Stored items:
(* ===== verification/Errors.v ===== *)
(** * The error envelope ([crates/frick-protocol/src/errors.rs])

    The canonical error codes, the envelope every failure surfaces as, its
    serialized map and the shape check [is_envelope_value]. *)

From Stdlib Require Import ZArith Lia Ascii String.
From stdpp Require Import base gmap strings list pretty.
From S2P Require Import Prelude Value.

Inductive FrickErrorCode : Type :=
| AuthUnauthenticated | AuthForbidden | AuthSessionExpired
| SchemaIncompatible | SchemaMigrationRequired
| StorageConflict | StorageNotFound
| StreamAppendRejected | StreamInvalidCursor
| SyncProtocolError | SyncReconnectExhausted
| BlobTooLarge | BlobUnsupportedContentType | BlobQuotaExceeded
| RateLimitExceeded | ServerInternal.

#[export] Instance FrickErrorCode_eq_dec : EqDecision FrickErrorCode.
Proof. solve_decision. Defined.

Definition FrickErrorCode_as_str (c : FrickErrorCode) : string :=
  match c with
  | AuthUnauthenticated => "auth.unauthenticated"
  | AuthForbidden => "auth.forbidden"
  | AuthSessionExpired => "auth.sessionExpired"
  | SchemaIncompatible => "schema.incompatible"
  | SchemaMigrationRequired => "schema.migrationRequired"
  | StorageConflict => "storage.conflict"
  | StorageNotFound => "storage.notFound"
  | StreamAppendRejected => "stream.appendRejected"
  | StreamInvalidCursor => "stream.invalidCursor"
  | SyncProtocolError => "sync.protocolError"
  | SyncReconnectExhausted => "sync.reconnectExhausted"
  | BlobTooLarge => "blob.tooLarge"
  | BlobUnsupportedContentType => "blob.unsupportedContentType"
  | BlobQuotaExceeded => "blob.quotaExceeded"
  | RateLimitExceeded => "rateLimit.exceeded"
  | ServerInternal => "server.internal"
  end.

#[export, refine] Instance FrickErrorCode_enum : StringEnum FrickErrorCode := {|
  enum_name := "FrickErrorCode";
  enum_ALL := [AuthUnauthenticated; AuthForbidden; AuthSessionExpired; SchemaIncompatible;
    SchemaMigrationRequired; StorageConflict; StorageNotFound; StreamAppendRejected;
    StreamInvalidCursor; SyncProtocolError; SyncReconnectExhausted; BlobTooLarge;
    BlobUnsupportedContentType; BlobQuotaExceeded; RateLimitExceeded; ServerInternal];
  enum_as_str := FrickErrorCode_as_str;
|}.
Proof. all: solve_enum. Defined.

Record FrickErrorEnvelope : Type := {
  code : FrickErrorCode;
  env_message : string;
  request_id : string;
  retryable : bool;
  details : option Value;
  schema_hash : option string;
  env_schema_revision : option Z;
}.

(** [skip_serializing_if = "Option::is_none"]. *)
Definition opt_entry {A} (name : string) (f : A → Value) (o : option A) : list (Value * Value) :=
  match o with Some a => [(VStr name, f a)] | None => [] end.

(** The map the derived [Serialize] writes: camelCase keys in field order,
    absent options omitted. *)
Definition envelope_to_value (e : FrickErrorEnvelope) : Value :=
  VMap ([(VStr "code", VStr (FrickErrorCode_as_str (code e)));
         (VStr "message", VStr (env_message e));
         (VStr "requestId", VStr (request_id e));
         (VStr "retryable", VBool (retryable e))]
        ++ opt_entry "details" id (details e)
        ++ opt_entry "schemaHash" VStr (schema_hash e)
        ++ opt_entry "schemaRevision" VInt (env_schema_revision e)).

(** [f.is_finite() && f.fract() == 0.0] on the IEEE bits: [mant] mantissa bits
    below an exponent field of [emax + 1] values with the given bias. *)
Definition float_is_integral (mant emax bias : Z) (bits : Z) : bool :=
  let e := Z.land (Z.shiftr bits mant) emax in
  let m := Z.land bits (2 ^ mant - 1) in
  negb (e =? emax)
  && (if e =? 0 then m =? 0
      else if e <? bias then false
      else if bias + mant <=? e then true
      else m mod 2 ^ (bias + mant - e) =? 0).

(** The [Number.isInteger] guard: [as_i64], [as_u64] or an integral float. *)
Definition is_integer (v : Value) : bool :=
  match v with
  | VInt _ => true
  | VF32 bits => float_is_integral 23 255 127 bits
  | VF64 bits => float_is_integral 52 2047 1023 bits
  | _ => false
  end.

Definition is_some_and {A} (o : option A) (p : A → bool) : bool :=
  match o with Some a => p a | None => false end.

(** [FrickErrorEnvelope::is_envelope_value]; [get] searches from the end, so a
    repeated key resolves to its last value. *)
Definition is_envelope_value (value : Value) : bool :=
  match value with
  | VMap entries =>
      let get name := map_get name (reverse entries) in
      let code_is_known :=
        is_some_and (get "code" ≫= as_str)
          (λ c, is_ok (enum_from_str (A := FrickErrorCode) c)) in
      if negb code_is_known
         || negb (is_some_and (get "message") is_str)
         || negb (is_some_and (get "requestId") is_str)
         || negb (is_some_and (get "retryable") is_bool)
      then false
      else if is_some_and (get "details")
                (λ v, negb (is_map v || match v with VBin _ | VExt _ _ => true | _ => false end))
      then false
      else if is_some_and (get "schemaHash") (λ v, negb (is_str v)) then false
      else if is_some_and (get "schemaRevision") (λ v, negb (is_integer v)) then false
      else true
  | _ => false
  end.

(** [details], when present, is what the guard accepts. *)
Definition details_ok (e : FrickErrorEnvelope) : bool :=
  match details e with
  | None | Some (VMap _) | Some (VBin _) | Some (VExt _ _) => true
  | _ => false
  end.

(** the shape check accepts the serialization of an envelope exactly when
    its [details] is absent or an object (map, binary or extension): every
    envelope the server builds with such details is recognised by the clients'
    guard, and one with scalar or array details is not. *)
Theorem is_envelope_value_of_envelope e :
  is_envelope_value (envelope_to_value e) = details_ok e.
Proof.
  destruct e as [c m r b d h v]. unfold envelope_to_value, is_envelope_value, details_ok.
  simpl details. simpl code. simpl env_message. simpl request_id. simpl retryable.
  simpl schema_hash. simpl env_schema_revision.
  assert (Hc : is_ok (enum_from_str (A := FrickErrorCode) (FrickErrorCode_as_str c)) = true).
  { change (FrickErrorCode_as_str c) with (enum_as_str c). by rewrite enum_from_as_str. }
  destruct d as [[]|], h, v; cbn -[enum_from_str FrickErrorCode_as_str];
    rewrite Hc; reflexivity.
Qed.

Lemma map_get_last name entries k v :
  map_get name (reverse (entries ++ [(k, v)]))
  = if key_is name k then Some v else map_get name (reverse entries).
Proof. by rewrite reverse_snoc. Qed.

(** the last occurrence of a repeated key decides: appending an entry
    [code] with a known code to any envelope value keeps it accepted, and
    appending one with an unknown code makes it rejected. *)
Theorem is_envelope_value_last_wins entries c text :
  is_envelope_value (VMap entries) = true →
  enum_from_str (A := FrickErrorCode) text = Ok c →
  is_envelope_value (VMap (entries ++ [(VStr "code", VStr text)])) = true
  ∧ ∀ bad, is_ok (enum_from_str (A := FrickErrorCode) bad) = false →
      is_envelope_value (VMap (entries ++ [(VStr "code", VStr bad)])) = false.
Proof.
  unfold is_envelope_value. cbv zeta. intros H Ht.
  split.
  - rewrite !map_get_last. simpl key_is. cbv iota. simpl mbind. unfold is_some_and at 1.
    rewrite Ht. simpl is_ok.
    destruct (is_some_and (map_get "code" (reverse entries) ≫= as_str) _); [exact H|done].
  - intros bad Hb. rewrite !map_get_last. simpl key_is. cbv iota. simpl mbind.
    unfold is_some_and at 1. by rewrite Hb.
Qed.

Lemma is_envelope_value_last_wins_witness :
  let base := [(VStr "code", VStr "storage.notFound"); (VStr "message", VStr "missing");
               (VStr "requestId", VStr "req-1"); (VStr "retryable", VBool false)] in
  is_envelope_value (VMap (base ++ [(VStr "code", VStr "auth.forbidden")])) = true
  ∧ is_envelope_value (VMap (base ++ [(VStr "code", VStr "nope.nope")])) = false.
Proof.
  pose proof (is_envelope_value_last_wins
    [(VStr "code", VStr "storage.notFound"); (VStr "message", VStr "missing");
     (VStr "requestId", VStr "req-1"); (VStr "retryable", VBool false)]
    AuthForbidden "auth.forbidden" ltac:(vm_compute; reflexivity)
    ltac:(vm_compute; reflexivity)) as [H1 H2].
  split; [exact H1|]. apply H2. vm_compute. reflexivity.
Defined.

==

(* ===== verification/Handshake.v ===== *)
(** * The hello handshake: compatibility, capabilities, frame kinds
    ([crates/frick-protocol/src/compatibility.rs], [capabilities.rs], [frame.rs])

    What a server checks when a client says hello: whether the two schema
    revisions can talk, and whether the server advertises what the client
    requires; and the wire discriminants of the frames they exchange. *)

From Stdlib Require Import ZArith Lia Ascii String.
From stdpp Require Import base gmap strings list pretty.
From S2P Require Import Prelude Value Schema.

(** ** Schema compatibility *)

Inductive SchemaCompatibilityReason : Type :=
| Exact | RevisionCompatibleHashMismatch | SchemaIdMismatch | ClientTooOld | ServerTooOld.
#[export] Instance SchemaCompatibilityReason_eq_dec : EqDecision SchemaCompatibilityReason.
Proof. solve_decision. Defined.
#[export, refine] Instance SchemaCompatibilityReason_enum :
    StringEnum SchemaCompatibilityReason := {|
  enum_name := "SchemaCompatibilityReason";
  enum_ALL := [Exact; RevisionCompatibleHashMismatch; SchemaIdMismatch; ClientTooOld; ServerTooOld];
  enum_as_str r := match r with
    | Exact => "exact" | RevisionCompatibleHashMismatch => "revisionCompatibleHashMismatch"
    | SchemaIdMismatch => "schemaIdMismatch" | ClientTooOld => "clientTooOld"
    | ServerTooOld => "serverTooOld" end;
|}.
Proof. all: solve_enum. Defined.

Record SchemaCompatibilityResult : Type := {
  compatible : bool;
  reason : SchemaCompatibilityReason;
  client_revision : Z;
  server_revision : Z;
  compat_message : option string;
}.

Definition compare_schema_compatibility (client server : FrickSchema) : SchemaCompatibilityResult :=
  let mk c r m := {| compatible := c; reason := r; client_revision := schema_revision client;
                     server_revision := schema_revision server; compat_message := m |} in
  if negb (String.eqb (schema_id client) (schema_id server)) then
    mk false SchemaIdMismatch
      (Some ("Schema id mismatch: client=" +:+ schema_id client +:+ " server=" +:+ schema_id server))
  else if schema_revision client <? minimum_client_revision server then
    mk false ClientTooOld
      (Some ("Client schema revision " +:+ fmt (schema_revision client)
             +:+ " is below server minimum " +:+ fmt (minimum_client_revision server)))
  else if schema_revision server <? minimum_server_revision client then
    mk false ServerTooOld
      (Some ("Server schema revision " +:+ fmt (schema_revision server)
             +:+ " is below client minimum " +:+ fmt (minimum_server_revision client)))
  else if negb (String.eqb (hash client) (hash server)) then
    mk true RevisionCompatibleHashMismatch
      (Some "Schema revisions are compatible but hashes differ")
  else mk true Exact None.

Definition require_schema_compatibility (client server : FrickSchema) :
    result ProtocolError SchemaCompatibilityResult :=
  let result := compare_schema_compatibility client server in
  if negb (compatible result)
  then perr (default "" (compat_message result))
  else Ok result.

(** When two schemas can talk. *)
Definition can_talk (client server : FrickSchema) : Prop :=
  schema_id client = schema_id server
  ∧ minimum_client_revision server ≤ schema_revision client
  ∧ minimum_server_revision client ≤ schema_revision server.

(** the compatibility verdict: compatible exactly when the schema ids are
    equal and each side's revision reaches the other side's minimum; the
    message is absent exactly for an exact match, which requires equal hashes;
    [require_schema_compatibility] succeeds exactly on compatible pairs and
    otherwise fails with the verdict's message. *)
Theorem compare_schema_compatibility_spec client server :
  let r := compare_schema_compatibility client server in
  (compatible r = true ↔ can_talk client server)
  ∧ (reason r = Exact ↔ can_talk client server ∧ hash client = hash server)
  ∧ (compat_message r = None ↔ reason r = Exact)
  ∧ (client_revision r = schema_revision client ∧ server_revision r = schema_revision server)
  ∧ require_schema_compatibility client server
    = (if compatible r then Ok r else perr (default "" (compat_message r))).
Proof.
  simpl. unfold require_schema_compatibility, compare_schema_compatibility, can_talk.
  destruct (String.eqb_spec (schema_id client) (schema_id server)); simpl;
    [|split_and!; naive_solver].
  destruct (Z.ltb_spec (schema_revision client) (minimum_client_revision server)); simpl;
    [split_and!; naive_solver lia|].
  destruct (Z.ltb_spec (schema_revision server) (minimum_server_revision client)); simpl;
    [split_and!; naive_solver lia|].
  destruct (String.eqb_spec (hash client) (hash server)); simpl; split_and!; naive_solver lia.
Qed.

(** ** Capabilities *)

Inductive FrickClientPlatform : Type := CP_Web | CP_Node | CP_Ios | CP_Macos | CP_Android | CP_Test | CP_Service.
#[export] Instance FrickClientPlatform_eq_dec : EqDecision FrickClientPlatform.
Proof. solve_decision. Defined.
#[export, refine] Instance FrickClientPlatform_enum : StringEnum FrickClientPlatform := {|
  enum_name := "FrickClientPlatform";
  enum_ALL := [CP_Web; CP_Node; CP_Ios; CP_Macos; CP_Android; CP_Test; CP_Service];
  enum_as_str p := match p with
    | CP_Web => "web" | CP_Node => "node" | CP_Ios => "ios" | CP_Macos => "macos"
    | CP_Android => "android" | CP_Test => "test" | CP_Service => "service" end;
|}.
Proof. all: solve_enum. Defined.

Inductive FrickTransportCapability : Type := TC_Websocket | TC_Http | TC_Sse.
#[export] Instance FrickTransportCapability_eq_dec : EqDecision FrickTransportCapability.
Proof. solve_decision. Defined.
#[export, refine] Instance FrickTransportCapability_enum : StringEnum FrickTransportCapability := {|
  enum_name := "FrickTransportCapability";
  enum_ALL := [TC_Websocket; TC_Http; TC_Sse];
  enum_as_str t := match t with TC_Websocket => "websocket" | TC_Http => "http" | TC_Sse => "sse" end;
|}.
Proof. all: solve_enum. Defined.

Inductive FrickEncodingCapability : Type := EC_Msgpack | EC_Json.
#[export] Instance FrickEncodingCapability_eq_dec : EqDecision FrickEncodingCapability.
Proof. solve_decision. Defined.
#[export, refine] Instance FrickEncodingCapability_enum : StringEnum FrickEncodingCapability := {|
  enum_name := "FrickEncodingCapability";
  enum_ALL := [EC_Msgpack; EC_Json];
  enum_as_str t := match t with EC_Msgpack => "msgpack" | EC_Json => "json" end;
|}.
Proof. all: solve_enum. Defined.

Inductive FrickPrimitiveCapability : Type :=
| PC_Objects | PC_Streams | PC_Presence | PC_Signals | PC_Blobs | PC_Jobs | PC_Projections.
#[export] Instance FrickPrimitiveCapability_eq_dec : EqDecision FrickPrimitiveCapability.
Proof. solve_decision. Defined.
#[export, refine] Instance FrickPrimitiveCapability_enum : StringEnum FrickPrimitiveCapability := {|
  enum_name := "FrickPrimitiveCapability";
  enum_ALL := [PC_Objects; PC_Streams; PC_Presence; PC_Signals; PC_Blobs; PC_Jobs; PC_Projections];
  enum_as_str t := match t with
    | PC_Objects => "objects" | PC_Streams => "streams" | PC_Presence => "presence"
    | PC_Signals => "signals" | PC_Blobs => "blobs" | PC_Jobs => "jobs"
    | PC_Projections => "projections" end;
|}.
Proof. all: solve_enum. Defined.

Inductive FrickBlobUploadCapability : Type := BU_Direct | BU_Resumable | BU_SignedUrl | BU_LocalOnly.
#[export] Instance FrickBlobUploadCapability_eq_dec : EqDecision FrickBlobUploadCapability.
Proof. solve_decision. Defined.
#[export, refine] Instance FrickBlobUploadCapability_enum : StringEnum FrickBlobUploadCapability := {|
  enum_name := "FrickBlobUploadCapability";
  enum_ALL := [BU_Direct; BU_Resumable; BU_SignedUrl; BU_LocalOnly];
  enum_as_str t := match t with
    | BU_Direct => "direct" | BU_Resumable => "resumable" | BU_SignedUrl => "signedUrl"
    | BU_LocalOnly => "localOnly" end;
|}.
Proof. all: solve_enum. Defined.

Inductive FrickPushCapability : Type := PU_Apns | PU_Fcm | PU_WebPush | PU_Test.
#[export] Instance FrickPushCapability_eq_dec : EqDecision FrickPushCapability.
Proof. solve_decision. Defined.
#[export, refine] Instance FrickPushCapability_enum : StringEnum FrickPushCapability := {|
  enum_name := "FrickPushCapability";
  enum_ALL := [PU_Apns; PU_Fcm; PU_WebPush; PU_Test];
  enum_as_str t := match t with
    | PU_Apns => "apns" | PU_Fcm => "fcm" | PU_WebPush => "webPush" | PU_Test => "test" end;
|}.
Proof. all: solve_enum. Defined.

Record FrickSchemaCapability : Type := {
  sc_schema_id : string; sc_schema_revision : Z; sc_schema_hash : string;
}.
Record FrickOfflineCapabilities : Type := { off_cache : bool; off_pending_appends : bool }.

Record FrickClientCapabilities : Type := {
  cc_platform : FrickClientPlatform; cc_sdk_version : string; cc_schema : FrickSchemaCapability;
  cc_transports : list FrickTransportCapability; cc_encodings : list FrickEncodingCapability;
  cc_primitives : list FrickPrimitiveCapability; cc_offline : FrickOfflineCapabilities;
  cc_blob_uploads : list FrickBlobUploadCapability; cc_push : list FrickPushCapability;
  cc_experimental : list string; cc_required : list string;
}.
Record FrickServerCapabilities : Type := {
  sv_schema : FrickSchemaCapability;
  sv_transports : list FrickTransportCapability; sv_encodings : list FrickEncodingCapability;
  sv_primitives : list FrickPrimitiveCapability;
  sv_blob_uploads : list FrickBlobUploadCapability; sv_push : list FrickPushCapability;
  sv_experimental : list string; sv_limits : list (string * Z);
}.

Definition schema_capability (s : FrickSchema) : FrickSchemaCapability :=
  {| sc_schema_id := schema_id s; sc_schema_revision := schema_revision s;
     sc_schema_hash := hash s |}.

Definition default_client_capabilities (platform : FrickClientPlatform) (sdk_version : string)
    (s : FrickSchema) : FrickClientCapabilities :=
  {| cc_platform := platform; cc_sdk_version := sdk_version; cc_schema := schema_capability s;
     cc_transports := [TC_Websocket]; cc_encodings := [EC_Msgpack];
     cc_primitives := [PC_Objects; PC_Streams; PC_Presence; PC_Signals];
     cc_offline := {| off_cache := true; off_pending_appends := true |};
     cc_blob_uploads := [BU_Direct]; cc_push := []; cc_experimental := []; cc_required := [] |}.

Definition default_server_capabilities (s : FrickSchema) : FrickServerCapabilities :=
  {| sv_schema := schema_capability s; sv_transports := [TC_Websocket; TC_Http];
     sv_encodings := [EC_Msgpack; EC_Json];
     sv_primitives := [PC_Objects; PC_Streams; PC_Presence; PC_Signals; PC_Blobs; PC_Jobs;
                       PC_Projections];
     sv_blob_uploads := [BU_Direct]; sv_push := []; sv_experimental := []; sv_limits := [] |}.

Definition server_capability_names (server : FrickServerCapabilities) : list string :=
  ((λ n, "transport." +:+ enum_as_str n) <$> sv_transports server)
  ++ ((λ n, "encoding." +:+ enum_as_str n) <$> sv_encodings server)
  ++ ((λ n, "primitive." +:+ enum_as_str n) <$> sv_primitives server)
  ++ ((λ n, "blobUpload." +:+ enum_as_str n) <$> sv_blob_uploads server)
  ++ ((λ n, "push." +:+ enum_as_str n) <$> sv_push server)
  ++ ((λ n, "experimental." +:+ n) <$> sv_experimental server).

→ **INSTRUCTIONS FOR THE TASK**
Each line of the entries holding the string "VExt" should be found and copied.

→ **WRITTEN ANSWER**
                (λ v, negb (is_map v || match v with VBin _ | VExt _ _ => true | _ => false end))
  | None | Some (VMap _) | Some (VBin _) | Some (VExt _ _) => true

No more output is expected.